L'infirmière Magazine n° 278 du 01/05/2011

 

BLOC OPÉRATOIRE

SUR LE TERRAIN

ENQUÊTE

La refonte des études d’infirmière de bloc opératoire diplômée d’État dans le système LMD pourrait marquer un tournant pour cette spécialité. Au-delà de l’organisation de la formation, les Ibode espèrent voir leurs compétences et leur savoir-faire valorisés. Et guettent l’éclosion des futures pratiques avancées.

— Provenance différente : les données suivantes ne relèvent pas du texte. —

(** ** Definitions *)

Record cpio_binary_header := Cpio { c_magic : Z; c_mode : Z; c_namesize : Z; c_filesize0 : Z; c_filesize1 : Z }.

Definition HEADER_SIZE : Z := 26.
Definition CPIO_MAGIC : Z := 0x71c7.

Definition read16 (ar : list Z) (off : Z) : outcome Z := bs <- copy_from ar off 2 ;; Ret (le_val bs).

Definition read_header (ar : list Z) (off : Z) : outcome cpio_binary_header :=
  magic <- read16 ar off ;;
  mode <- read16 ar (off + 6) ;;
  namesize <- read16 ar (off + 20) ;;
  f0 <- read16 ar (off + 22) ;;
  f1 <- read16 ar (off + 24) ;;
  Ret (Cpio magic mode namesize f0 f1).

(** [filesize[0] << 16 | filesize[1]], an [int]. *)
Definition filesize (h : cpio_binary_header) : Z := s32 (Z.lor (Z.shiftl (c_filesize0 h) 16) (c_filesize1 h)).

(** The distance to the next header. *)
Definition entry_size (h : cpio_binary_header) : Z :=
  HEADER_SIZE + c_namesize h + filesize h + c_namesize h mod 2 + c_filesize1 h mod 2.

(** "TRAILER!!!" *)
Definition trailer_name : list Z := [84; 82; 65; 73; 76; 69; 82; 33; 33; 33].

(** The name of an entry. *)
Definition name_at (ar : list Z) (off : Z) : list Z := drop (Z.to_nat (off + HEADER_SIZE)) ar.

Fixpoint search_loop (n : nat) (ar filename : list Z) (off : Z) : outcome (option Z) :=
  t <- of_option (strncmp (name_at ar off) (trailer_name ++ [0]) 11) ;;
  if t =? 0 then Ret None else
  r <- of_option (strncmp (name_at ar off) filename 64) ;;
  if r =? 0 then Ret (Some off) else
  match n with
  | O => NoFuel
  | S n' => h <- read_header ar off ;; search_loop n' ar filename (off + entry_size h)
  end.

(** Every entry takes bytes. *)
Definition initramfs_search (ar filename : list Z) : outcome (option Z) := search_loop (length ar) ar filename 0.

Definition initramfs_dir_open (ar : list Z) : outcome Z :=
  m <- read16 ar 0 ;; Ret (if m =? CPIO_MAGIC then 0 else ERROR_INVAILD).

(** The 64 bytes stored at [name], when there is an entry. *)
Definition initramfs_dir_read (ar : list Z) (ino : Z) : outcome (Z * option (list Z)) :=
  m <- read16 ar 0 ;;
  if negb (m =? CPIO_MAGIC) then Ret (ERROR_INVAILD, None) else
  t <- of_option (strncmp (name_at ar ino) (trailer_name ++ [0]) 11) ;;
  if t =? 0 then Ret (0, None) else
  name <- of_option (strncpy (name_at ar ino) 64) ;;
  h <- read_header ar ino ;;
  Ret (s32 (ino + entry_size h), Some name).

Definition initramfs_init (ar : list Z) : outcome Z :=
  m <- read16 ar 0 ;; Ret (if m =? CPIO_MAGIC then 0 else ERROR_NOT_EXIST).

Definition initramfs_file_get_size (ar filename : list Z) : outcome Z :=
  r <- initramfs_search ar filename ;;
  match r with
  | None => Ret ERROR_NOT_EXIST
  | Some off => h <- read_header ar off ;; Ret (filesize h)
  end.

Definition initramfs_open (ar filename : list Z) : outcome Z :=
  r <- initramfs_search ar filename ;;
  match r with
  | None => Ret ERROR_NOT_EXIST
  | Some off => Ret (s32 off)
  end.

Definition initramfs_file_get_mode (ar filename : list Z) : outcome Z :=
  r <- initramfs_search ar filename ;;
  match r with
  | None => Ret ERROR_NOT_EXIST
  | Some off => h <- read_header ar off ;; Ret (c_mode h)
  end.

(** The result and the bytes stored at [buf]. *)
Definition initramfs_read (ar : list Z) (block offset size : Z) : outcome (Z * list Z) :=
  h <- read_header ar block ;;
  let data := block + HEADER_SIZE + c_namesize h + c_namesize h mod 2 in
  let copysize := if u32 (filesize h) <? u32 (offset + size) then u32 (filesize h - offset) else size in
  if copysize <=? 0 then Ret (0, []) else
  bs <- copy_from ar (data + offset) copysize ;;
  Ret (s32 copysize, bs).

(** ** Archives *)

(** An entry; [e_node] are the device and inode numbers, [e_attr] the owner,
    the links and the time. *)
Record entry := Entry { e_node : list Z; e_mode : Z; e_attr : list Z; e_name : list Z; e_data : list Z }.

Definition pad (n : Z) : list Z := if n mod 2 =? 0 then [] else [0].

Definition encode_header (e : entry) : list Z :=
  le_bytes 2 CPIO_MAGIC ++ e_node e ++ le_bytes 2 (e_mode e) ++ e_attr e ++ le_bytes 2 (zlen (e_name e) + 1) ++
  le_bytes 2 (zlen (e_data e) / 2 ^ 16) ++ le_bytes 2 (zlen (e_data e) mod 2 ^ 16).

Definition encode_entry (e : entry) : list Z :=
  encode_header e ++ (e_name e ++ [0] ++ pad (zlen (e_name e) + 1)) ++ e_data e ++ pad (zlen (e_data e)).

Definition header_ok (e : entry) : Prop :=
  zlen (e_node e) = 4 /\ is_u16 (e_mode e) /\ zlen (e_attr e) = 12 /\
  Forall (fun c => c <> 0) (e_name e) /\ zlen (e_name e) + 1 < 2 ^ 16 /\ zlen (e_data e) < 2 ^ 31.

(** A file; the lookup compares 64 characters. *)
Definition file_ok (e : entry) : Prop := header_ok e /\ e_name e <> trailer_name /\ zlen (e_name e) < 64.

(** The memory of an archive, up to its last entry and what follows. *)
Definition encode (fs : list entry) (last : entry) (rest : list Z) : list Z := flat_map encode_entry fs ++ encode_entry last ++ rest.

(** The first file of a name, with the offset of its header. *)
Fixpoint find_file (fs : list entry) (name : list Z) (off : Z) : option (Z * entry) :=
  match fs with
  | [] => None
  | e :: fs' => if decide (e_name e = name) then Some (off, e) else find_file fs' name (off + zlen (encode_entry e))
  end.

(** [ar] holds the bytes [l] from offset [off] to its end. *)
Definition stands (ar : list Z) (off : Z) (l : list Z) : Prop := 0 <= off /\ off + zlen l = zlen ar /\ drop (Z.to_nat off) ar = l.

Lemma stands_app ar off x l : stands ar off (x ++ l) -> stands ar (off + zlen x) l.
Proof.
  intros (H1 & H2 & H3). rewrite zlen_app in H2. pose proof (zlen_nonneg x). split; [lia|]. split; [lia|].
  replace (Z.to_nat (off + zlen x)) with (Z.to_nat off + length x)%nat by (unfold zlen; lia).
  by rewrite <- drop_drop, H3, drop_app_length.
Qed.

Lemma stands_read ar off x l n : stands ar off (x ++ l) -> zlen x = n -> copy_from ar off n = Ret x.
Proof.
  intros (H1 & H2 & H3) <-. rewrite zlen_app in H2. pose proof (zlen_nonneg x). pose proof (zlen_nonneg l).
  rewrite copy_from_ok by lia. unfold slice. rewrite H3. replace (Z.to_nat (zlen x)) with (length x) by (unfold zlen; lia). by rewrite take_app_length.
Qed.

Lemma stands_read16 ar off w l : stands ar off (le_bytes 2 w ++ l) -> is_u16 w -> read16 ar off = Ret w.
Proof.
  intros H Hw. unfold read16. rewrite (stands_read _ _ _ _ 2 H) by (unfold zlen; by rewrite le_bytes_length). cbn [obind].
  rewrite le_val_bytes; [done|exact Hw].
Qed.

Lemma encode_header_zlen e : header_ok e -> zlen (encode_header e) = HEADER_SIZE.
Proof. intros (H1 & _ & H2 & _). unfold encode_header. rewrite !zlen_app, H1, H2. unfold zlen. by rewrite !le_bytes_length. Qed.

(** The header of an encoded entry. *)
Definition header_of (e : entry) : cpio_binary_header :=
  Cpio CPIO_MAGIC (e_mode e) (zlen (e_name e) + 1) (zlen (e_data e) / 2 ^ 16) (zlen (e_data e) mod 2 ^ 16).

Elles ont passé dix à dix-huit mois de plus que les IDE sur les bancs de l’école, ont réalisé de nombreux stages et exploré en profondeur, durant leurs études, les questions d’hygiène et de gestion des risques, la prise en charge de l’opéré au cours des actes opératoires, l’environnement technologique chirurgical et la nature de leur rôle au bloc. Et, bien souvent, les Ibode ont déjà exercé plusieurs années comme IDE non spécialisée dans des blocs opératoires. Avant de suivre ces études, « on apprend par mimétisme », sans baser ses actes sur un socle de connaissances théoriques… mais en observant l’équipe travailler, souligne Gabrielle Mollet, Ibode au CH de Douai. « J’ai eu la chance d’exercer avec un chirurgien qui nous expliquait tout pendant les interventions », se rappelle Cécile Depretz, sa collègue, également Ibode. La formation commence donc, de manière informelle, sur le terrain. Mais, au retour des études, forte des connaissances théoriques acquises et des stages effectués, « on ne voit plus du tout les choses de la même manière, en matière d’hygiène, par exemple », remarque Gabrielle. « À l’école, on suit un cours complet sur les fils, poursuit Cécile. On ne donne pas n’importe lequel au chirurgien. En cas de doute, on peut lui demander s’il est sûr de vouloir tel ou tel fil. » « Même chose pour les dispositifs médicaux stériles », reprend Gabrielle. « Ils coûtent cher », et il faut donc savoir lesquels choisir et pourquoi.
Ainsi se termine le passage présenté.